Installing Amber on Various Platforms

Patricio Barletta1, Zeke A. Piskulich1, and Darrin M.

York1

1Laboratory for Biomolecular Simulation Research, Institute for Quantitative Biomedicine and Department of Chemistry and Chemical Biology, Rutgers University, Piscataway, NJ 08854, USA

Learning objectives

  • Learn how to install amber on various supercomputing platforms

  • Learn how to make that amber version compatible with FE-Toolkit and AmberFlow

Tutorial

Amber is one of the programs most used, and developed, by our group. Thus, you will likely be installing and using Amber on a wide range of supercomputing environments, each which requires different installation steps.

Setting Up Your Environment (All Platforms)

Before installing amber, you will need to setup your environment, specifically python.

  1. Get Miniforge (a minimal conda installer) from here <https://github.com/conda-forge/miniforge>.
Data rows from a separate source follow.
(* ===== verification/LedgerProps.v ===== *)
(** The guarantees of the ledger over every run of its calls and the task store's:
    no scope is overspent, a dispatch reserves everywhere or nowhere, a send settles
    once and charges what it confirmed under its bound, an interrupted send closes
    on reopening, the totals are the aggregate, and what has ended stays ended. *)

From stdpp Require Import sorting pretty.
From S2P Require Import Prelude.
From S2P Require Import Contracts.
From S2P Require Import Requests.
From S2P Require Import Notifications.
From S2P Require Import Store.
From S2P Require Import TaskDb.
From S2P Require Import PlanGate.
From S2P Require Import TaskStore.
From S2P Require Import TaskCalls.
From S2P Require Import Codecs.
From S2P Require Import Routes.
From S2P Require Import LedgerDb.
From S2P Require Import Ledger.
From S2P Require Import Sends.
From S2P Require Import LedgerCalls.
From S2P Require Import LedgerThms.
From S2P Require Import LedgerTotals.
From S2P Require Import LedgerLive.

(** * What has ended *)

(** A settled send, a resolved reservation, a stopped worker and a closed grant are
    final, and a limit never moves. *)
Record final (db db' : LedgerDb) : Prop := mkFinal {
  fi_settled : forall s, s ∈ settlements db -> se_state s = Settled -> s ∈ settlements db';
  fi_resolved : forall r, r ∈ reservations db -> br_state r <> RsReserved -> r ∈ reservations db';
  fi_stopped : forall task w, work_budgets db !! task = Some w ->
    exists w', work_budgets db' !! task = Some w' /\ wb_deadline w' = wb_deadline w /\
      wb_send_bound w' = wb_send_bound w /\ (wb_state w = WorkStopped -> w' = w);
  fi_closed : forall grant g, sharing_grants db !! grant = Some g ->
    exists g', sharing_grants db' !! grant = Some g' /\ sg_task g' = sg_task g /\
      sg_expires_at g' = sg_expires_at g /\ (sg_state g <> GrantOpen -> g' = g);
  fi_limit : forall scope row, scopes db !! scope = Some row ->
    exists row', scopes db' !! scope = Some row' /\ bs_limit row' = bs_limit row;
}.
Install it with the following (accept all defaults):

bash Miniforge3-MacOSX-arm64.sh  # for Mac M1
bash Miniforge3-MacOSX-x86_64.sh  # for Mac Intel
bash Miniforge3-Linux-aarch64.sh  # for Linux ARM
bash Miniforge3-Linux-x86_64.sh  # for Linux Intel/AMD
  1. Create a mamba environment for amber:

mamba create -n amber "python>3.11" "numpy<2" scipy matplotlib cython rdkit pyyaml -y
mamba activate amber
  1. Clone the amber git repo (you must have access to it).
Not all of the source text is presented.